Britain’s departure from the European Union on January 1, 2021, marks the beginning of a new chapter in the country’s history.
The pound began the year at $1.3625 to the dollar and at €1.1041 to the euro. Since then, it’s been a bumpy ride, facing lockdowns, COVID limitations, growing inflation, and record low loan rates.
Because of an increase in coronavirus infections, England went under its third national lockdown in January, which lasted until the middle of February.
Prime Minister Boris Johnson of the United Kingdom instructed citizens to remain inside and work from home, while non-essential businesses and schools throughout the nation remained shut.
History Of GBP Price Change
After a protracted period of negotiations, the pound initially gained by the UK’s signing of a trade agreement with the EU on Christmas Eve 2020. When it came to the economic background and the epidemic, investors soon forgot about Brexit.
The euphoria around the Pfizer vaccination rollout propelled it to a new three-year high versus the dollar a few weeks later. This was sterling’s highest level since May 2021. By that time, GBP was also trading at €1.1312 to the euro.
The pound had a stronger month in February as it continued to rise and hit a 33-month high, breaking beyond $1.39 for the first time since April of last year. The announcement that the United Kingdom will immunize 15 million individuals in the four highest-risk categories by the 15th of February was heartening. For this reason, the number of investors in the Forex market increased significantly. Those who were new in the marketplace started to seek for the best online broker in order to make their trading experience more sophisticated and implement their strategy more effectively. Later, despite poor UK statistics, the price rose to $1.40 on renewed optimism about vaccine safety and the possibility of loosening lockdown limits.

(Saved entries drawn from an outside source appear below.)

(* ===== verification/ConnTable.v ===== *)
(** * The connection table

    server/src/sys/conn_table.rs.  A [TcpStream] is the descriptor it owns:
    dropping it closes the descriptor. *)

From S2P Require Import Prelude RustStr Http Conn Syscall.

Record Slot := mkSlot { stream : Z; conn : Connection }.

Record ConnTable := mkTable { slots : gmap Z Slot }.

Definition ConnTable_new : ConnTable := mkTable ∅.

Section Table.
Context {K : Type} `{Kernel K} `{HashOrder}.

(** Inserting drops the slot that was there. *)
Definition ConnTable_insert (t : ConnTable) (stream : Z) (conn : Connection) (k : K)
    : Z * ConnTable * K :=
  let fd := stream in
  let k := match t.(slots) !! fd with
           | Some old => k_close old.(ConnTable.stream) k
           | None => k
           end in
  (fd, mkTable (<[fd := mkSlot stream conn]> t.(slots)), k).

Definition ConnTable_get (t : ConnTable) (fd : Z) : option Slot := t.(slots) !! fd.

(** Writing through the reference [get_mut] gives. *)
Definition ConnTable_put (t : ConnTable) (fd : Z) (s : Slot) : ConnTable :=
  mkTable (<[fd := s]> t.(slots)).

Definition ConnTable_remove (t : ConnTable) (fd : Z) (k : K) : ConnTable * K :=
  (mkTable (delete fd t.(slots)),
   match t.(slots) !! fd with
   | Some old => k_close old.(stream) k
   | None => k
   end).

Definition ConnTable_len (t : ConnTable) : nat := size t.(slots).

(** The descriptor comes from the stream, not from the key. *)
Definition ConnTable_iter (t : ConnTable) : list (Z * Connection) :=
  (fun '(_, s) => (s.(stream), s.(conn))) <$> hash_iter t.(slots).

(** The descriptors a timeout scan collects. *)
Definition expired_fds (t : ConnTable) (time : N) : list Z :=
  (List.filter (fun '(_, c) => is_expired c time) (ConnTable_iter t)).*1.

Lemma elem_of_expired_fds t time fd :
  map_Forall (fun fd s => s.(stream) = fd) t.(slots) ->
  fd ∈ expired_fds t time <->
  exists s, t.(slots) !! fd = Some s /\ is_expired s.(conn) time = true.
Proof.
  intros Hk. unfold expired_fds, ConnTable_iter. rewrite list_elem_of_fmap. split.
  - intros ([fd' c] & -> & Hin). apply list_elem_of_In, filter_In in Hin as [Hin He].
    apply list_elem_of_In, list_elem_of_fmap in Hin as ([fd2 s] & E & Hin).
    rewrite hash_iter_perm in Hin. apply elem_of_map_to_list in Hin.
    pose proof (Hk _ _ Hin) as Hst. simplify_eq/=. by exists s.
  - intros (s & Hs & He). exists (fd, s.(conn)). split; [done|]. apply list_elem_of_In, filter_In.
    split; [|done]. apply list_elem_of_In, list_elem_of_fmap. exists (fd, s).
    rewrite (Hk _ _ Hs : s.(stream) = fd). split; [done|].
    rewrite hash_iter_perm. by apply elem_of_map_to_list.
Qed.
End Table.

A third straight week of gains for sterling awaited at $1.4211 versus the US dollar, while it was trading at €1.1630 in comparison to the euro. The dollar was held down by the belief that the United States will continue to boost its economy by loosening its monetary policy and increasing government expenditure.
The second half of 2021 has been a downward ride for the pound, which achieved its highest level of the year on 28 May ($1.4171). Despite this, it has managed to trade in a range of €1.15 to €1.19.
The pound fell to its lowest level in six weeks in mid-June as the Federal Reserve’s decision to raise interest rates fueled a surge in the US dollar, and the UK government prolonged its partial lockdown of England.
In light of the Federal Reserve’s “dot plot” update, the dollar has risen in value, with the first post-pandemic rate hike predicted to occur in 2023.
To put it another way, this pause may be seen as a “Goldilocks” moment for sterling when the shine of a successful immunization program fades and consumer spending recedes as furloughed workers return to work.
In the summer of 2021, supply chain issues, gasoline scarcity, and inflation fears plagued the country.
The governor of the Bank of England (BoE), Andrew Bailey, warned policymakers against overreacting to a rise in inflation that soared over the Bank’s 2 percent objective. However, the pound continued to struggle.
As the fourth quarter of the year drew to a close, wholesale gas prices shot through the roof as a new coronavirus strain surfaced, adding to the mix.
In November, the Bank of England surprised investors by keeping interest rates constant, further devaluing the pound.
After the announcement that Threadneedle Street wanted to monitor how the employment market handled the end of the furlough plan, the pound was trading at $1.343 and €1.166.
Nothing much to say about sterling during the COVID-19 outbreak, Brexit supply concerns, rising energy prices, and an unclear job picture.
In the next weeks, the pound is expected to beat both the euro and the US dollar, but investors hoping for substantial gains versus the dollar may need to rethink their strategy.
With growing inflation and US central bank signals that the stimulus program may be winding down sooner than expected, sterling fell to its lowest level since 2021 versus the dollar ($1.3210). Policymakers had a difficult choice between soaring inflation and a stagnant recovery, but with the present surge caused by global forces, higher interest rates will do nothing to rein in additional increases in prices.
This move to raise interest rates has taken its toll since Omicron’s spread and prospective UK lockdowns took place.
Investors remain negative on the British pound, as seen by recent positioning data showing the highest level of short pounds since October of 2021. And in addition to that as Ukraine- Russian war is about to start many investors remain to be bearish, as the inflation in the UK increases and it losses its value. The government at this rate has no special plan for recovering the national currency. However, if the Russian-Ukraine war stabilizes, this will have a positive effect on the GBP in the FX market.